Celebrare la nascita di Internet è importante, perché Internet ha cambiato e sta cambiando le nostre vite. Ma lo è anche – forse soprattutto – perché Internet non è l’invenzione di una sola persona, ma di tante menti brillanti, pionieri dell’informatica, tutti egualmente fondamentali. In altre parole, è stato un grande lavoro di squadra, di connessione e condivisione, più che la somma di singole geniali invenzioni.

 

Ma andiamo con ordine. Il 29 ottobre 1969 per la prima volta due computer furono connessi via telefono: alle 22:30 il dottorando in informatica Charles Kline inviò un messaggio da un computer dell’Università della California di Los Angeles (UCLA) a uno dello Stanford Research Institute, a oltre 500 km di distanza. 

Sebbene del messaggio completo (la parola “LOGIN”) furono trasmesse solamente le prime due lettere (“LO”) dopodiché il sistema andò in crash, quel giorno segnò l’ingresso in una nuova era. E il messaggio completo fu poi inviato con successo solo un’ora dopo.

ARPANET, così era chiamato (la sigla sta per Advanced Research Projects Agency Network), fu il precursore di Internet. E inizialmente comprendeva soltanto due nodi: il computer di UCLA e quello di Stanford. 

 

Qualche anno dopo, nel 1973, furono aggiunti altri due nodi: l’Università della California a Santa Barbara e quella dello Utah, a Salt Lake City. E di lì a poco anche il Norwegian Seismic Array di Kjeller, vicino a Oslo, e l’University College London, che resero il progetto un network internazionale. Un piccolo passo avanti nella creazione di una rete di Università e centri di ricerca.

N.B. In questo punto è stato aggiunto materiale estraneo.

Lemma store_before_cache_witness :
  (response (handlePut 0 (PUT "c" "3") "c" (server_ab [true])) = {| status := 500; body := "Database error
" |}
   ∧ events (handlePut 0 (PUT "c" "3") "c" (server_ab [true]))
     = [EvUpsert "c" (readValue (PUT "c" "3"))]
   ∧ cache (server (handlePut 0 (PUT "c" "3") "c" (server_ab [true])))
     = cache (server_ab [true]))
  ∧ (response (handlePut 0 (PUT "c" "3") "c" (server_ab []))
     = {| status := 200; body := "" |}
     ∧ events (handlePut 0 (PUT "c" "3") "c" (server_ab []))
       = [EvUpsert "c" (readValue (PUT "c" "3"));
          EvCacheSet "c" (readValue (PUT "c" "3"))]
     ∧ cache (server (handlePut 0 (PUT "c" "3") "c" (server_ab [])))
       = Cache_Set 0 (cache (server_ab [])) "c" (readValue (PUT "c" "3")))
  ∧ (response (handleDelete "a" (server_ab [true])) = {| status := 500; body := "Database error
" |}
     ∧ events (handleDelete "a" (server_ab [true])) = [EvDelete "a"]
     ∧ cache (server (handleDelete "a" (server_ab [true])))
       = cache (server_ab [true]))
  ∧ (response (handleDelete "a" (server_ab []))
     = {| status := 200; body := "" |}
     ∧ events (handleDelete "a" (server_ab []))
       = [EvDelete "a"; EvCacheDelete "a"]
     ∧ cache (server (handleDelete "a" (server_ab [])))
       = Cache_Delete (cache (server_ab [])) "a").
Proof.
  pose proof (store_before_cache 0 (PUT "c" "3") "a" (server_ab [true]))
    as (_ & _ & _ & _ & _ & Hdel_fails).
  pose proof (store_before_cache 0 (PUT "c" "3") "a" (server_ab []))
    as (_ & _ & _ & _ & Hdel_ok & _).
  pose proof (store_before_cache 0 (PUT "c" "3") "c" (server_ab [true]))
    as (_ & _ & Hput_fails & _).
  pose proof (store_before_cache 0 (PUT "c" "3") "c" (server_ab []))
    as (_ & Hput_ok & _).
  split; [apply Hput_fails; by vm_compute|].
  split; [apply Hput_ok; by vm_compute|].
  split; [apply Hdel_fails; by vm_compute|].
  apply Hdel_ok; by vm_compute.
Defined.

Section read_your_write.
Implicit Types (s : Server) (d : DB) (k key v value : string) (seed : nat).

Lemma evict_one_lookup seed (m : gmap string string) k :
  evict_one seed m !! k = None ∨ evict_one seed m !! k = m !! k.
Proof.
  unfold evict_one. destruct (range_first seed m) as [victim|]; [|by right].
  destruct (decide (victim = k)) as [->|Hne].
  - left. apply lookup_delete_eq.
  - right. by apply lookup_delete_ne.
Qed.
(** A scan that returns findings either had no dependencies or went
    through all the steps. *)
Lemma Scan_Returned_inv (s : Scanner) (w : World) (result : list Finding) :
  run_outcome (Scan s w) = Returned result ->
  result = []
  \/ exists deps kevCatalog fs cvesByDep findings ids,
      w_discover w = Ok deps
      /\ length deps <> 0
      /\ FetchKEVCatalog s w = (Ok kevCatalog, fs)
      /\ osv.QueryBatch (w_osv_post w) deps = Ok cvesByDep
      /\ crossReference deps kevCatalog (w_range w cvesByDep) = Some (findings, ids)
      /\ result = filterStage (EPSSThreshold (config s))
                              (enrichStage (FetchScores w) findings ids).1.
Proof.
  unfold scanner.Scan, crossref_to_filter.
  destruct (w_discover w) as [deps|e]; [|done].
  destruct (decide (length deps = 0)) as [Hz|Hnz]; [intros [= <-]; by left|].
  destruct (FetchKEVCatalog s w) as [[kevCatalog|e] fs] eqn:Hk; [|done].
  destruct (osv.QueryBatch (w_osv_post w) deps) as [cvesByDep|e] eqn:Hq; [|done].
  destruct (crossReference deps kevCatalog (w_range w cvesByDep)) as [[findings ids]|] eqn:Hx;
    [|done].
  destruct (enrichStage (FetchScores w) findings ids) as [enriched calls] eqn:He.
  simpl. intros [= <-]. right.
  exists deps, kevCatalog, fs, cvesByDep, findings, ids. by rewrite He.
Qed.

(** Against a per-query OSV service, and with the catalog fetched, the
    scan returns: no index of the OSV map is out of range, whatever the
    order Go visits the map in. *)
Lemma Scan_returns (s : Scanner) (w : World) (deps : list Dependency)
      (kevCatalog : gmap string KEVInfo) (fs : cache.FS)
      (respond : osv.osvQuery -> list osv.osvVulnerability) :
  w_discover w = Ok deps ->
  FetchKEVCatalog s w = (Ok kevCatalog, fs) ->
  w_osv_post w = osv.per_query respond ->
  range_order_ok (w_range w) ->
  exists result, run_outcome (Scan s w) = Returned result.
Proof.
  intros Hd Hk Hpost Hrange.
  destruct (decide (length deps = 0)) as [Hz|Hnz].
  { exists []. unfold scanner.Scan. rewrite Hd. by rewrite decide_True by done. }
  destruct (QueryBatch_per_query respond deps) as (m & Hm & Hlook).
  rewrite <- Hpost in Hm.
  assert (Hin : Forall (fun entry => entry.1 < length deps) (w_range w m)).
  { apply (visit_in_range deps m); [apply Hrange|].
    intros k [l Hl]. rewrite Hlook in Hl. by apply cves_at_nonempty in Hl as [_ ?]. }
  eexists.
  rewrite (Scan_reaches_crossref s w deps kevCatalog fs m _ _ Hd Hnz Hk Hm
             (crossReference_total deps kevCatalog _ Hin)).
  reflexivity.
Qed.

(** Steps 5 and 6 on one finding. *)
Lemma filterStage_omap (threshold : float64) (findings : list Finding) :
  filterStage threshold findings
  = omap (fun f => if f64_gt threshold f64_zero then filter_finding threshold f else Some f)
         findings.
Proof.
  unfold filterStage. destruct (f64_gt threshold f64_zero).
  - apply filterFindings_omap.
  - by rewrite omap_Some_id.
Qed.

Lemma enrichStage_map (FS : list string -> gmap string EPSSScore_t * option error)
      (findings : list Finding) (ids : list string) :
  (enrichStage FS findings ids).1
  = map (fun f => if 0 <? length ids then enrich_finding (FS ids).1 f else f) findings.
Proof.
  unfold enrichStage. destruct (0 <? length ids); simpl; [done|]. by rewrite map_id.
Qed.
Definition alloc (NBlock : nat) (a : Arena T) (x : T) : Arena T * ptr :=
  let a1 :=
    if front_full NBlock (blocks a) then
      let '(v, nb) := reserve NBlock vector_new (next_buf a) in
      MkArena (v :: blocks a) nb
    else a in
  match blocks a1 with
  | [] => (a1, (0, 0))
  | v :: rest =>
      let '(v', nb) := emplace_back v x (next_buf a1) in
      (MkArena (v' :: rest) nb, (vbuf v', length (vdata v') - 1))
  end.

Definition clear (a : Arena T) : Arena T := MkArena [] (next_buf a).

(** Reading and writing through a pointer. *)
Definition find_block (b : nat) (bs : list (vector T)) : option (vector T) :=
  List.find (fun v => vbuf v =? b) bs.

Definition load (a : Arena T) (p : ptr) : option T :=
  match find_block (fst p) (blocks a) with
  | Some v => vdata v !! snd p
  | None => None
  end.

Definition store_block (p : ptr) (x : T) (v : vector T) : vector T :=
  if vbuf v =? fst p then Vector (vbuf v) (vcap v) (<[snd p := x]> (vdata v)) else v.

Definition store (a : Arena T) (p : ptr) (x : T) : Arena T :=
  MkArena (store_block p x <$> blocks a) (next_buf a).

(** A run of [alloc] calls, returning the pointers in call order. *)
Fixpoint allocs (NBlock : nat) (a : Arena T) (xs : list T) : Arena T * list ptr :=
  match xs with
  | [] => (a, [])
  | x :: xs' =>
      let '(a1, p) := alloc NBlock a x in
      let '(a2, ps) := allocs NBlock a1 xs' in
      (a2, p :: ps)
  end.

(** Arenas that a program can build. *)
Inductive built (NBlock : nat) : Arena T → Prop :=
| built_new : built NBlock arena_new
| built_alloc a x : built NBlock a → built NBlock (alloc NBlock a x).1
| built_clear a : built NBlock a → built NBlock (clear a).

Definition block_ok (NBlock nb : nat) (v : vector T) : Prop :=
  vcap v = NBlock ∧ length (vdata v) ≤ NBlock ∧ 1 ≤ vbuf v < nb.

Definition wf (NBlock : nat) (a : Arena T) : Prop :=
  1 ≤ next_buf a ∧ Forall (block_ok NBlock (next_buf a)) (blocks a).
End ArenaOps.

(** ** mcts.hpp: the game interface *)

Definition WinState : Type := Z.
Definition WIN : WinState := 1%Z.
Definition TIE : WinState := 0%Z.
Definition LOSS : WinState := (-1)%Z.
Definition NONE : WinState := (-2)%Z.

(** The [Game] concept of the header. *)
Class Game (G : Type) : Type := {
  n_moves : nat;                 (* static constexpr n_moves() *)
  game_new : G;                  (* Game() *)
  player_turn : G → nat;
  winner : G → WinState;
  n_valid_moves : G → nat;
  is_valid : G → nat → bool;
  move : G → nat → G
}.

(** [std::uniform_int_distribution<uint> dist(lo, hi); dist(rng)]: the
    drawn value and the advanced generator. *)
Class RandomGen (R : Type) : Type := {
  uniform_int : nat → nat → R → nat * R
}.

(** The float expressions of [ucb_move] that are not counter updates:
    [ucb_value flip wins tries tot_tries] is
    [flip * wins / tries + sqrtf(2.0f * fastlog(tot_tries+1e-4f) / tries)],
    [neg_infinity] is [-std::numeric_limits<float>::infinity()] and
    [fgt] is [>] on floats. *)
Class FloatOps (F : Type) : Type := {
  ucb_value : Z → Z → Z → Z → F;
  neg_infinity : F;
  fgt : F → F → bool
}.

(** [Arena<Node>] uses the default block size. *)
Definition NBLOCK : nat := 4096.

Record Node (G : Type) : Type := MkNode {
  state : G;
  tot_tries : Z;                      (* float *)
  children : list (option ptr);      (* std::array<Node *, n_moves> *)
  tries : list Z;                     (* std::array<float, n_moves> *)
  wins : list Z                       (* std::array<float, n_moves> *)
}.
Arguments MkNode {G} state tot_tries children tries wins.
Arguments state {G} n.
Arguments tot_tries {G} n.
Arguments children {G} n.
Arguments tries {G} n.
Arguments wins {G} n.

Definition zget (l : list Z) (i : nat) : Z := default 0%Z (l !! i).

(** [count += p(i)] for [i] from 0 below [n]. *)
Fixpoint count_upto (p : nat → bool) (n : nat) : nat :=
  match n with
  | 0 => 0
  | S k => count_upto p k + (if p k then 1 else 0)
  end.

(** The scan shared by [random_move] and [random_unplayed_move]: the loop
    from index [i] with [todo] iterations left; falling off the end is
    [assert(false)]. *)
Fixpoint scan_kth (p : nat → bool) (imove count i todo : nat) : result nat :=
  match todo with
  | 0 => Abort
  | S t =>
      let count' := count + (if p i then 1 else 0) in
      if count' =? imove then Ok i else scan_kth p imove count' (S i) t
  end.

Section MCTS.
Context {G R F : Type} `{!Game G, !RandomGen R, !FloatOps F}.

Local Abbreviation MyArena := (Arena (Node G)).

(** [Node(Game &&state)] with the default member initialisers. *)
Definition new_node (s : G) : Node G :=
  MkNode s 0 (replicate n_moves None) (replicate n_moves 0%Z) (replicate n_moves 0%Z).

Definition is_leaf (nd : Node G) : bool := negb (winner (state nd) =? NONE)%Z.

(** [child(move)]: the stored pointer, [None] for [nullptr]. *)
Definition child (nd : Node G) (move : nat) : option ptr :=
  default None (children nd !! move).

Definition is_move_explored (nd : Node G) (move : nat) : bool :=
  bool_decide (is_Some (child nd move)).

(** [tries[i] == 0 && state.is_valid(i)] *)
Definition unplayed (nd : Node G) (i : nat) : bool :=
  (zget (tries nd) i =? 0)%Z && is_valid (state nd) i.

Definition n_unplayed_moves (nd : Node G) : nat := count_upto (unplayed nd) n_moves.

Definition random_move (g : R) (nd : Node G) : result (nat * R) :=
  let n := n_valid_moves (state nd) in
  let '(imove, g') := uniform_int 1 n g in
  do i <- scan_kth (is_valid (state nd)) imove 0 0 n_moves;
  Ok (i, g').

Definition random_unplayed_move (g : R) (nd : Node G) : result (nat * R) :=
  let n := n_unplayed_moves nd in
  do _ <- cassert (0 <? n);
  let '(imove, g') := uniform_int 1 n g in
  do i <- scan_kth (unplayed nd) imove 0 0 n_moves;
  Ok (i, g').

(** [children[i]->state.winner()] *)
Definition child_winner (a : MyArena) (nd : Node G) (i : nat) : result WinState :=
  do q <- deref (child nd i);
  do c <- deref (load a q);
  Ok (winner (state c)).

(** The loop of [ucb_move] from index [i] with [todo] iterations left.
    Besides the move it returns, in order, the indices whose UCB value
    was computed. *)
Fixpoint ucb_scan (a : MyArena) (nd : Node G) (player : nat) (flip : Z)
    (i todo : nat) (ucb_max : F) (i_max : option nat) (seen : list nat)
    : result (nat * list nat) :=
  match todo with
  | 0 => do m <- deref i_max; Ok (m, seen)
  | S t =>
      if negb (is_valid (state nd) i)
      then ucb_scan a nd player flip (S i) t ucb_max i_max seen
      else
        do win0 <- (if player =? 0
                    then do w <- child_winner a nd i; Ok (w =? WIN)%Z
                    else Ok false);
        if win0 then Ok (i, seen) else
        do win1 <- (if player =? 1
                    then do w <- child_winner a nd i; Ok (w =? LOSS)%Z
                    else Ok false);
        if win1 then Ok (i, seen) else
        let ucb_i := ucb_value flip (zget (wins nd) i) (zget (tries nd) i) (tot_tries nd) in
        if fgt ucb_i ucb_max
        then ucb_scan a nd player flip (S i) t ucb_i (Some i) (seen ++ [i])
        else ucb_scan a nd player flip (S i) t ucb_max i_max (seen ++ [i])
  end.
(** How a produced span came about: the exact step, or both anchors. *)
Lemma matchLogic_produced (text nq : jsstring) (s e : Z) :
  matchLogic text nq = (s, e) -> s <> -1 -> e <> -1 ->
  (indexOf text nq 0 <> -1 /\ s = indexOf text nq 0 /\ e = s + strlen nq - 1 /\
   1 <= strlen nq /\ occurs_at text nq s) \/
  (indexOf text nq 0 = -1 /\ 5 < ANCHOR_LEN nq /\
   s = headIndex text nq /\ e = tailIndex text nq + ANCHOR_LEN nq - 1 /\
   s + ANCHOR_LEN nq <= tailIndex text nq /\
   2 * (tailIndex text nq - s) < 3 * strlen nq /\
   occurs_at text (head nq) s /\ occurs_at text (tail nq) (tailIndex text nq)).
Proof.
  intros H Hs He.
  destruct (matchLogic_in_bounds _ _ _ _ H Hs He) as [Hord _].
  destruct (Z.eq_dec (indexOf text nq 0) (-1)) as [Hx|Hx].
  - right. rewrite (matchLogic_fallback _ _ Hx) in H.
    destruct (Z.ltb_spec 5 (ANCHOR_LEN nq)) as [HA|HA].
    2:{ unfold anchorFallback in H. apply Z.ltb_ge in HA. rewrite HA in H.
        injection H as <- <-. contradiction. }
    destruct (Z.eq_dec (indexOf text (head nq) 0) (-1)) as [Hh|Hh].
    { unfold anchorFallback in H. apply Z.ltb_lt in HA. rewrite HA, Hh in H.
      simpl in H. injection H as <- <-. contradiction. }
    rewrite (anchorFallback_found _ _ HA Hh) in H.
    fold (headIndex text nq) in H, Hh. fold (tailIndex text nq) in H.
    destruct (negb (tailIndex text nq =? -1)
              && Qltb (inject_Z (tailIndex text nq - headIndex text nq)) (maxDistance nq))
      eqn:Hacc; [|injection H as <- <-; contradiction].
    injection H as <- <-.
    apply andb_true_iff in Hacc. destruct Hacc as [Ht Hd].
    apply negb_true_iff, Z.eqb_neq in Ht. apply within_maxDistance in Hd.
    destruct (indexOf_found _ _ _ Hh) as (_ & Hocc & _).
    destruct (indexOf_found _ _ _ Ht) as (Hge & Hocct & _).
    fold (headIndex text nq) in Hocc. fold (tailIndex text nq) in Hge, Hocct.
    pose proof Hocc as (Hh0 & Hh1 & _). rewrite strlen_head in Hh1.
    rewrite strlen_tail.
    split; [exact Hx | split; [exact HA | split; [reflexivity | split; [reflexivity|]]]].
    split; [lia | split; [lia | split; [exact Hocc | exact Hocct]]].
  - left. rewrite (matchLogic_exact _ _ Hx) in H. injection H as <- <-.
    destruct (indexOf_found _ _ _ Hx) as (_ & Hocc & _).
    split; [exact Hx | split; [reflexivity | split; [reflexivity | split; [lia | exact Hocc]]]].
Qed.

(** X3. The highlighted stretch is never longer than the tolerance allows: a
    produced span has at least one and fewer than twice as many characters as
    the normalised query. It has exactly as many when the exact step found it;
    when the anchors did, it has at least the two anchors' and fewer than one
    and a half query lengths plus one anchor's. *)
Theorem span_width_bounds (text nq : jsstring) (startIndex endIndex : Z) :
  matchLogic text nq = (startIndex, endIndex) ->
  startIndex <> -1 ->
  endIndex <> -1 ->
  1 <= endIndex - startIndex + 1 < 2 * strlen nq /\
  (endIndex - startIndex + 1 = strlen nq \/
   (indexOf text nq 0 = -1 /\
    2 * ANCHOR_LEN nq <= endIndex - startIndex + 1 /\
    2 * (endIndex - startIndex + 1) < 3 * strlen nq + 2 * ANCHOR_LEN nq)).
Proof.
  intros H Hs He. pose proof (ANCHOR_LEN_range nq) as HA.
  assert (HA2 : 2 * ANCHOR_LEN nq <= strlen nq)
    by (unfold ANCHOR_LEN; Z.div_mod_to_equations; lia).
  destruct (matchLogic_produced _ _ _ _ H Hs He)
    as [(_ & _ & -> & Hl & _) | (Hx & H5 & _ & -> & Hge & Hd & _)].
  - split; [lia | left; lia].
  - split; [lia | right; repeat split; auto; lia].
Qed.

(** The reflowed page: the anchors sit 17 apart, the span has 23 characters,
    fewer than 24. *)
Lemma span_width_bounds_witness :
  matchLogic reflow_text reflow_query = (0, 22) /\
  0 <> -1 /\ 22 <> -1 /\
  1 <= 22 - 0 + 1 < 2 * strlen reflow_query.
Proof.
  assert (H : matchLogic reflow_text reflow_query = (0, 22)) by (vm_compute; reflexivity).
  assert (Hs : 0 <> -1) by discriminate.
  assert (He : 22 <> -1) by discriminate.
  split; [exact H | split; [exact Hs | split; [exact He|]]].
  exact (proj1 (span_width_bounds reflow_text reflow_query 0 22 H Hs He)).
Defined.

(** The first and the last character of a produced span are the first and the
    last character of the normalised query. *)
Lemma matchLogic_ends (text nq : jsstring) (s e : Z) :
  matchLogic text nq = (s, e) -> s <> -1 -> e <> -1 ->
  (0 < length nq)%nat /\
  nth_error text (Z.to_nat s) = nth_error nq 0 /\
  nth_error text (Z.to_nat e) = nth_error nq (length nq - 1).
Proof.
  intros H Hs He.
  destruct (matchLogic_in_bounds _ _ _ _ H Hs He) as [Hord _].
  pose proof (ANCHOR_LEN_range nq) as HA.
  destruct (matchLogic_produced _ _ _ _ H Hs He)
    as [(_ & _ & -> & Hl & Hocc) | (_ & H5 & _ & -> & Hge & _ & Hocch & Hocct)];
    unfold strlen in *.
  - split; [lia|]. split.
    + rewrite <- (occurs_at_nth _ _ _ Hocc 0%nat) by lia. f_equal. lia.
    + rewrite <- (occurs_at_nth _ _ _ Hocc (length nq - 1)%nat) by lia. f_equal. lia.
  - pose proof (strlen_head nq) as Hlh. pose proof (strlen_tail nq) as Hlt.
    unfold strlen in Hlh, Hlt.
    split; [lia|]. split.
    + rewrite <- (Nat.add_0_r (Z.to_nat s)), (occurs_at_nth _ _ _ Hocch 0%nat) by lia.
      rewrite head_firstn, nth_error_firstn.
      destruct (Nat.ltb_spec 0 (Z.to_nat (ANCHOR_LEN nq))); [reflexivity | lia].
    + pose proof Hocct as (Ht0 & _).
      replace (Z.to_nat (tailIndex text nq + ANCHOR_LEN nq - 1))
        with (Z.to_nat (tailIndex text nq) + (Z.to_nat (ANCHOR_LEN nq) - 1))%nat by lia.
      rewrite (occurs_at_nth _ _ _ Hocct) by lia.
      rewrite tail_skipn, nth_error_skipn. f_equal. unfold strlen. lia.
Qed.

(** The index is sorted, and its entries point into the page. *)
Lemma charMap_sorted (textNodes : list Text) :
  StronglySorted entry_lt (charMap (buildMap textNodes)).
Proof.
  destruct (buildMap_items textNodes) as [_ ->]. apply nodesItems_sorted.
Qed.

Lemma charMap_entry_points_at (textNodes : list Text) (i : nat) (e : CharMapEntry) :
  nth_error (charMap (buildMap textNodes)) i = Some e ->
  exists t c,
    nth_error textNodes (node e) = Some t /\
    nth_error (textContent t) (index e) = Some c /\
    isAlphaNumeric c = true /\
    nth_error (normalizedPdfText (buildMap textNodes)) i = Some (toLowerCase1 c).
Proof.
  destruct (buildMap_items textNodes) as [-> ->]. intros Hi.
  rewrite nth_error_map in Hi. rewrite nth_error_map.
  destruct (nth_error (nodesItems textNodes 0) i) as [it|] eqn:Hit; [|discriminate].
  injection Hi as <-.
  pose proof (nodesItems_ok textNodes []) as Hok. simpl in Hok.
  rewrite Forall_forall in Hok.
  destruct (Hok it (nth_error_In _ _ Hit)) as (t & c & Hn & Hx & Ha & Hl).
  exists t, c. simpl. rewrite Hl. auto.
Qed.

Lemma array_get_nth {A} (arr : list A) (i : Z) (x : A) :
  array_get arr i = Some x -> 0 <= i /\ nth_error arr (Z.to_nat i) = Some x.
Proof.
  unfold array_get. destruct (Z.ltb_spec i 0); [discriminate | auto].
Qed.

Una comunicazione rapida e condivisa richiedeva però anche un linguaggio comune, che infatti venne standardizzato a strettissimo giro, nel 1974, dagli informatici Vint Cerf e Bob Kahn. Sono loro che hanno inventato: 

  • Il Transmission Control Protocol (TCP), il protocollo che definisce il formato standard che devono avere i pacchetti di dati che vengono trasferiti.
  • L’Internet Protocol (IP), un sistema uniforme di “indirizzi” che permette ai network di “trovarsi” per comunicare.

Come l’internazionalità è una caratteristica che risale alle origini di Internet e che ancora oggi ne è un aspetto essenziale, anche l’assenza di un controllo centralizzato e il modo di organizzare le informazioni in pacchetti di dati (TCP) che viaggiano tra indirizzi (IP) sono due caratteristiche fondamentali di Internet ancora presenti e attuali.

 

Si dovette però aspettare fino al 1989 perché nascesse – nei laboratori del CERN di Ginevra – il World Wide Web (WWW), che non è un sinonimo di Internet, ma il suo servizio più sfruttato.

Nella mente del suo inventore, lo scienziato Tim Berners-Lee, il Web era “solo” un sistema per gestire il passaggio di grandi quantità di tra gli scienziati che conducevano gli esperimenti del CERN: una rete che permetteva di navigare tra vari contenuti disponibili sfruttando collegamenti (link) e motori di ricerca, ossia sistemi che analizzano dati e restituiscono indici dei contenuti disponibili. 

Ciò che nessuno aveva previsto era che con link, motori di ricerca e pagine Web, si aveva ormai portato il mondo nell’era di Internet: grazie alla conoscenza condivisa, tutti gli utenti connessi alla rete sono incredibilmente vicini tra loro

E la rivoluzione a cui ha portato Internet non è affatto finita, anzi: sta procedendo in modo sempre più rapido nel far cambiare il nostro modo di ragionare, lavorare, svagarci, studiare… in breve: di vivere il pianeta e comunicare con il resto dell’umanità di cui facciamo parte.